The feeling of crisis in Manchester also afflicts Labour and the Lib Dems. It leaves voters facing a dangerously unstable political order
M
uch of democratic politics is about getting people’s attention. That’s a particular problem for struggling, less-than-compelling leaders. The further your party falls in the polls, the larger the temptation to launch dramatic, supposedly transformational policies. It’s like speaking more and more loudly to someone who has stopped listening.

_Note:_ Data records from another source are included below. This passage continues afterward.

(** C9. [pauseSchedule] on a valid id clears the activity flag of that
    schedule and changes nothing else: its action, interval and next due
    time stay as they were (the due time is frozen, not reset), as do all
    other schedules, all reactions and the high-water marks; pausing again
    gives the very same engine state. *)
Theorem C9_pauseSchedule_idempotent (T_MAX R_MAX id : Z) (e : Simple.Engine) :
  Simple.wf T_MAX R_MAX e -> 0 <= id <= Simple.last_schd e ->
  let e' := Simple.pauseSchedule id e in
  Simple.schedule e' id =
    {| Simple.s_action := Simple.s_action (Simple.schedule e id);
       Simple.s_interval := Simple.s_interval (Simple.schedule e id);
       Simple.s_next_fire := Simple.s_next_fire (Simple.schedule e id);
       Simple.s_active := false |} /\
  SimpleFacts.other_schedules_kept id e e' /\
  SimpleFacts.reactions_kept e e' /\
  SimpleFacts.marks_kept e e' /\
  Simple.wf T_MAX R_MAX e' /\
  Simple.pauseSchedule id e' = e'.
Proof.
  intros Hwf Hid e'.
  destruct (SimpleFacts.pauseSchedule_valid T_MAX R_MAX id e Hwf Hid)
    as (H1 & H2 & H3 & H4).
  split; [exact H1|]. split; [exact H2|]. split; [exact H3|].
  split; [exact H4|]. split.
  - apply SimpleFacts.wf_pauseSchedule. exact Hwf.
  - subst e'. unfold Simple.pauseSchedule.
    destruct ((id <? 0) || (id >? Simple.last_schd e)) eqn:G; rewrite ?G;
      [reflexivity|].
    cbn [Simple.last_schd Simple.set_schd_areActive]. rewrite G.
    unfold Simple.set_schd_areActive. cbn. rewrite aset_aset. reflexivity.
Qed.

Lemma C9_witness :
  Simple.s_active
    (Simple.schedule (Simple.pauseSchedule 0 (eng (sys simple_blink))) 0) = false /\
  Simple.pauseSchedule 0 (Simple.pauseSchedule 0 (eng (sys simple_blink))) =
    Simple.pauseSchedule 0 (eng (sys simple_blink)).
Proof.
  destruct (C9_pauseSchedule_idempotent 8 8 0 (eng (sys simple_blink))
              simple_blink_wf ltac:(concrete))
    as (H1 & _ & _ & _ & _ & H6).
  split; [rewrite H1; reflexivity|exact H6].
Defined.

(** C8. [resumeSchedule] on a valid id sets the activity flag and sets the
    next due time to the given timestamp when [abs] is true, and to the
    clock value read at the call plus the timestamp (in [unsigned long]
    arithmetic, so exactly [now + R] when that sum is representable) when
    it is false; the action and interval of the schedule, every other
    schedule, every reaction and the high-water marks are not modified. *)
Theorem C8_resumeSchedule (T_MAX R_MAX id timestamp now : Z) (abs : bool)
    (e : Simple.Engine) :
  Simple.wf T_MAX R_MAX e -> 0 <= id <= Simple.last_schd e ->
  let e' := Simple.resumeSchedule id timestamp abs now e in
  Simple.schedule e' id =
    {| Simple.s_action := Simple.s_action (Simple.schedule e id);
       Simple.s_interval := Simple.s_interval (Simple.schedule e id);
       Simple.s_next_fire := if abs then timestamp else ulong (now + timestamp);
       Simple.s_active := true |} /\
  (abs = false -> 0 <= now + timestamp < ULONG_MOD ->
   Simple.s_next_fire (Simple.schedule e' id) = now + timestamp) /\
  SimpleFacts.other_schedules_kept id e e' /\
  SimpleFacts.reactions_kept e e' /\
  SimpleFacts.marks_kept e e' /\
  Simple.wf T_MAX R_MAX e'.
Proof.
  intros Hwf Hid e'.
  destruct (SimpleFacts.resumeSchedule_valid T_MAX R_MAX id timestamp abs now e Hwf Hid)
    as (H1 & H2 & H3 & H4).
  split; [exact H1|]. split; [|split; [exact H2|]; split; [exact H3|];
    split; [exact H4|]; apply SimpleFacts.wf_resumeSchedule; exact Hwf].
  intros -> Hsmall. subst e'. rewrite H1. cbn.
  apply ulong_small. exact Hsmall.
Qed.

Lemma C8_witness :
  Simple.s_next_fire
    (Simple.schedule
       (Simple.resumeSchedule 0 250 false 7000 (eng (sys simple_blink))) 0) = 7250 /\
  Simple.s_next_fire
    (Simple.schedule
       (Simple.resumeSchedule 0 250 true 7000 (eng (sys simple_blink))) 0) = 250.
Proof.
  split.
  - destruct (C8_resumeSchedule 8 8 0 250 7000 false (eng (sys simple_blink))
                simple_blink_wf ltac:(concrete)) as (_ & H2 & _).
    exact (H2 eq_refl ltac:(concrete)).
  - destruct (C8_resumeSchedule 8 8 0 250 7000 true (eng (sys simple_blink))
                simple_blink_wf ltac:(concrete)) as (H1 & _).
    rewrite H1. reflexivity.
Defined.

(** An [int8_t] holds the values from -128 to 127 as they are. *)
Lemma int8_small z : -128 <= z <= 127 -> int8 z = z.
Proof. intros H. unfold int8. rewrite Z.mod_small by lia. lia. Qed.

(** C7. A control operation whose id parameter holds a value below 0 or
    above the high-water mark of its table returns normally and leaves the
    engine as it was, field for field; so does the system around it (the
    clock is not even read).  This covers the six operations of
    SimpleEvents, whose id is an [int], and the three of TinyEvents, whose
    id is an [int8_t]: the argument of a call of TinyEvents is converted to
    [int8_t] before the test, so the call is a no-op when the converted id
    is outside the range, which is the case of every argument from -128 to
    127 that is itself outside the range. *)
Theorem C7_invalid_id_no_op (id timestamp now reset_debounce tabs : Z)
    (abs : bool) (e : Simple.Engine) (t : Tiny.Engine) :
  ((id < 0 \/ Simple.last_schd e < id) ->
     Simple.pauseSchedule id e = e /\
     Simple.resumeSchedule id timestamp abs now e = e) /\
  ((id < 0 \/ Simple.last_rct e < id) ->
     Simple.pauseTrigger id e = e /\
     Simple.resumeTrigger id timestamp abs now e = e /\
     Simple.cancelReaction id timestamp abs now e = e /\
     Simple.stopReaction id e = e) /\
  (forall (U : Type) (s : Sys Simple.Engine U),
     (id < 0 \/ Simple.last_rct (eng s) < id) ->
     method (Simple.cancelReaction id timestamp abs) s = s) /\
  (* the calls of TinyEvents: the id the guard sees is [int8 id] *)
  ((int8 id < 0 \/ Tiny.last_schd t < int8 id) ->
     Tiny.call_setNextSchedule id timestamp tabs now t = t) /\
  ((int8 id < 0 \/ Tiny.last_rct t < int8 id) ->
     Tiny.call_setNextTrigger id timestamp tabs now t = t /\
     Tiny.call_cancelReaction id reset_debounce timestamp tabs now t = t) /\
  (forall (U : Type) (s : Sys Tiny.Engine U),
     (int8 id < 0 \/ Tiny.last_rct (eng s) < int8 id) ->
     method (Tiny.call_cancelReaction id reset_debounce timestamp tabs) s = s) /\
  (* an argument that fits an [int8_t] is tested as it is *)
  (-128 <= id <= 127 ->
     ((id < 0 \/ Tiny.last_schd t < id) ->
        Tiny.call_setNextSchedule id timestamp tabs now t = t) /\
     ((id < 0 \/ Tiny.last_rct t < id) ->
        Tiny.call_setNextTrigger id timestamp tabs now t = t /\
        Tiny.call_cancelReaction id reset_debounce timestamp tabs now t = t)).
Proof.
  assert (HS : forall a, (a < 0 \/ Tiny.last_schd t < a) ->
            forall ts ab, Tiny.setNextSchedule a ts ab now t = t).
  { intros a H ts ab. apply TinyFacts.setNextSchedule_invalid. exact H. }
  assert (HT : forall a, (a < 0 \/ Tiny.last_rct t < a) ->
            forall ts ab, Tiny.setNextTrigger a ts ab now t = t).
  { intros a H ts ab. apply TinyFacts.setNextTrigger_invalid. exact H. }
  assert (HC : forall a, (a < 0 \/ Tiny.last_rct t < a) ->
            forall rd ts ab, Tiny.cancelReaction a rd ts ab now t = t).
  { intros a H rd ts ab. apply TinyFacts.tiny_cancelReaction_invalid. exact H. }
  split; [|split; [|split; [|split; [|split; [|split]]]]].
  - intros H. split.
    + apply SimpleFacts.pauseSchedule_invalid. exact H.
    + apply SimpleFacts.resumeSchedule_invalid. exact H.
  - intros H. split; [|split; [|split]].
    + apply SimpleFacts.pauseTrigger_invalid. exact H.
    + apply SimpleFacts.resumeTrigger_invalid. exact H.
    + apply SimpleFacts.cancelReaction_invalid. exact H.
    + apply SimpleFacts.stopReaction_invalid. exact H.
  - intros U s H. unfold method.
    rewrite SimpleFacts.cancelReaction_invalid by exact H.
    destruct s. reflexivity.
  - intros H. unfold Tiny.call_setNextSchedule. apply HS. exact H.
  - intros H. unfold Tiny.call_setNextTrigger, Tiny.call_cancelReaction.
    split; [apply HT|apply HC]; exact H.
  - intros U s H. unfold method, Tiny.call_cancelReaction.
    rewrite TinyFacts.tiny_cancelReaction_invalid by exact H.
    destruct s. reflexivity.
  - intros Hr. pose proof (int8_small id Hr) as E.
    unfold Tiny.call_setNextSchedule, Tiny.call_setNextTrigger,
      Tiny.call_cancelReaction. rewrite E.
    split; intros H; [apply HS; exact H|].
    split; [apply HT|apply HC]; exact H.
Qed.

Thus this week’s Conservative conference in Manchester, with the party at historic lows in the polls, featured a frenzy of policy announcements, on once-successful Tory themes such as tax cuts, law and order, welfare and immigration, that were often made to half-empty rooms. Expanses of blue carpet had been installed in the huge, barn-like convention centre – as if to reassure delegates that the party still had an identity – yet much of the time they were eerily deserted. The Conservatives, famed and feared for their durability, seem to be disappearing before our eyes.
Their current crisis, probably their worst ever, is not just one of popularity; but of leadership, political positioning, ideology and credibility. Within a few minutes of arriving at the conference, I overheard two delegates, both suited Tory Boys of the kind that traditionally express total confidence, having a conversation that would become very familiar, away from the fixed grins of the main stage events.